Europa

Por Navalny, Alemanha pode parar obra de mega gasoduto Nord Stream 2, da Rússia

A chanceler alemã Angela Merkel afirmou que vai reconsiderar projeto se Kremlin não investigar ataque a opositor

A chanceler alemã Angela Merkel afirmou na segunda (7) que deve reconsiderar o projeto do megagasoduto Nord Stream 2 se a Rússia não investigar o envenenamento do principal líder opositor ao Kremlin, Alexei Navalny.

Parte da estrutura do megagasoduto, entregue em 2011, já corresponde a 40% do gás natural consumido pelos alemães. A obra tem conclusão prevista para o final deste ano.

Agora a reação alemã depende da resposta da Rússia nos próximos dias, disse um porta-voz ao jornal norte-americano “The Washington Post”.

Após envenenamento, Alemanha pode parar obra de megagasoduto da Rússia
A chanceler alemã Angela Merkel e o presidente russo Vladimir Putin dão as mãos na cúpula do G20, em Hamburgo, na Alemanha, em julho de 2017 (Foto: WikiCommons/Kremlin)

Desde o envenenamento, o Kremlin mostrou pouco interesse em investigar o caso. Emissoras estatais sugeriram que o principal oposicionista de Vladimir Putin ingeriu uma alta quantidade de “álcool e drogas”.

Em resposta, lideranças alemãs pressionaram para que o projeto fosse reconsiderado ou abandonado.

O porta-voz do Kremlin, Dmitry Peskov, afirmou que a hipótese de bloquear a obra é absurda e não há qualquer risco para fazê-lo. Segundo ele, o resultado da investigação sobre Navalny será entregue nos próximos dias. “Estamos esperando por isso com muita expectativa”, disse.

Navalny acorda

Internado em Berlim desde 22 de agosto a pedido de Merkel, Navalny acordou do coma na segunda (7) e está reagindo, informou o Hospital Charité.

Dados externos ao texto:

(** C8. [main] leaves the Timeout Flag clear when it enters the loop
    (its [Flags.Byte = 0] is the only store to the whole byte).  From
    then on every store to the flag made by a statement of [doloop]
    stores 0 and every store to it made by the interrupt routine stores
    1; neither stores to [Flags.Byte].  In terms of states: a step that
    takes the flag from clear to set is a run of the interrupt routine,
    and a step that takes it from set to clear is the statement of line
    115. *)
Theorem Timeout_write_discipline :
  (∀ m0, bit (boot m0).2 Flags Timeout = false
         ∧ Wr (Byte Flags) 0 ∈ log (main m0))
  ∧ (∀ p m v, Wr (Bit Flags Timeout) v ∈ log (stmt p m) → v = 0)
  ∧ (∀ m v, Wr (Bit Flags Timeout) v ∈ log (InterruptHandlerHigh m) → v = 1)
  ∧ (∀ p m v, Wr (Byte Flags) v ∉ log (stmt p m))
  ∧ (∀ m v, Wr (Byte Flags) v ∉ log (InterruptHandlerHigh m))
  ∧ (∀ c l c', step c l c' →
       bit c.2 Flags Timeout = false → bit c'.2 Flags Timeout = true →
       is_irq l = true)
  ∧ (∀ c l c', step c l c' →
       bit c.2 Flags Timeout = true → bit c'.2 Flags Timeout = false →
       ∃ es, l = Tick L115 L116 es).
Proof.
  split_and!.
  - intros m0. split; [apply boot_config|].
    destruct m0. unfold_prog. rewrite !elem_of_app, !elem_of_cons.
    by repeat left.
  - intros p [f S s buf] v. destruct p; unfold_prog;
      rewrite ?elem_of_app, ?elem_of_cons, ?elem_of_nil, ?elem_of_lookup_imap;
      intros H; destruct_or?; try (destruct H as (? & ? & ? & _)); by simplify_eq.
  - intros [f S s buf] v. unfold_prog.
    destruct (Z.testbit (f INTCON) TMR0IF); cbv beta iota zeta;
      rewrite ?elem_of_app, ?elem_of_cons, ?elem_of_nil;
      intros H; destruct_or?; by simplify_eq.
  - intros p [f S s buf] v. destruct p; unfold_prog; no_event.
  - intros [f S s buf] v. unfold_prog.
    destruct (Z.testbit (f INTCON) TMR0IF); cbv beta iota zeta; no_event.
  - apply step_sets.
  - apply step_clears.
Qed.

(** ** Counting observations against overflows *)

Lemma observations_cons l tr :
  observations (l :: tr) = (Nat.b2n (observes l) + observations tr)%nat.
Proof. unfold observations. cbn. by destruct (observes l). Qed.

Lemma overflows_cons l tr :
  overflows (l :: tr) = (Nat.b2n (is_irq l) + overflows tr)%nat.
Proof. unfold overflows. cbn. by destruct (is_irq l). Qed.

Lemma observations_app t1 t2 :
  observations (t1 ++ t2) = (observations t1 + observations t2)%nat.
Proof. unfold observations. by rewrite List.filter_app, length_app. Qed.

Lemma overflows_app t1 t2 :
  overflows (t1 ++ t2) = (overflows t1 + overflows t2)%nat.
Proof. unfold overflows. by rewrite List.filter_app, length_app. Qed.

Lemma tick_next p m : result (stmt p m) = next p m.
Proof. destruct m. by destruct p. Qed.

Lemma step_credit c l c' :
  step c l c' →
  (Nat.b2n (observes l) + credit c' ≤ Nat.b2n (is_irq l) + credit c)%nat.
Proof.
  destruct 1 as [p m Hp|p m Hirq].
  - assert (HF : p ≠ L115 → bit (final (stmt p m)) Flags Timeout = bit m Flags Timeout).
    { intros Hne. unfold bit. by rewrite tick_Flags. }
    assert (H115 : p = L115 → bit (final (stmt p m)) Flags Timeout = false).
    { intros ->. apply tick_L115. }
    assert (H111 : p = L111 → bit (final (stmt p m)) flg Timeout = bit m Flags Timeout).
    { intros ->. apply tick_L111_flg. }
    pose proof (tick_next p m) as Hn.
    generalize dependent (final (stmt p m)). generalize dependent (result (stmt p m)).
    generalize (log (stmt p m)). intros es p' -> m' HF H115 H111.
    unfold credit. cbn [fst snd is_irq Nat.b2n].
    destruct p; try done; cbn [next observes Nat.b2n];
      rewrite ?H115, ?H111, ?HF by done;
      repeat case_decide;
      repeat match goal with |- context [bit ?m ?r ?i] => destruct (bit m r i) end;
      cbn; lia.
  - cbn [observes is_irq Nat.b2n]. unfold credit. cbn [fst snd].
    pose proof (service_Timeout m) as Hs. rewrite Hs, orb_true_r.
    destruct p; cbn; lia.
Qed.

Lemma exec_credit c tr c' :
  exec c tr c' →
  (observations tr + credit c' ≤ overflows tr + credit c)%nat.
Proof.
  induction 1 as [|c l c1 ls c2 Hs _ IH]; [cbn; lia|].
  rewrite observations_cons, overflows_cons.
  pose proof (step_credit _ _ _ Hs). lia.
Qed.

Lemma boot_credit m0 : credit (boot m0) = 0%nat.
Proof.
  destruct (boot_config m0) as (Hp & _ & Hf & _).
  unfold credit. by rewrite Hp, Hf.
Qed.

(** Observing iterations never outnumber overflow events. *)
Lemma observations_le_overflows m0 tr c :
  exec (boot m0) tr c → (observations tr ≤ overflows tr)%nat.
Proof.
  intros H. apply exec_credit in H. rewrite boot_credit in H. lia.
Qed.

(** With nothing owed and no further overflow, nothing is observed. *)
Lemma quiet_no_observation c tr c' :
  exec c tr c' → overflows tr = 0%nat → credit c = 0%nat →
  observations tr = 0%nat.
Proof.
  intros H Hq Hc. apply exec_credit in H. lia.
Qed.

(** ** Idle iterations *)

Lemma tick_LATB p m : p ≠ L116 → bytes (final (stmt p m)) LATB = bytes m LATB.
Proof. destruct m. destruct p; unfold_prog; by upd_simpl. Qed.

Lemma service_LATB7 m : bit (final (service m)) LATB LATB7 = bit m LATB LATB7.
Proof. destruct m as [f S s buf]. by prog_simpl. Qed.

Lemma tick_to_branch p m :
  in_branch p = false → in_branch (next p m) = true →
  p = L112 ∧ next p m = L114.
Proof.
  destruct p; cbn [next in_branch]; try done.
  - by case_decide.
  - by destruct (bit m flg Timeout).
  - by case_decide.
Qed.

Médicos alemães já determinaram que o oposicionista de Putin foi envenenado com Novichok, substância de uso militar criada na era soviética.

O político, no entanto, pode sofrer danos a longo prazo. Ele agora está sendo retirado gradualmente da ventilação mecânica, informou a clínica. Navalny adoeceu de forma súbito durante um vôo entre Tomsk, na Sibéria, para a capital Moscou, no último dia 20.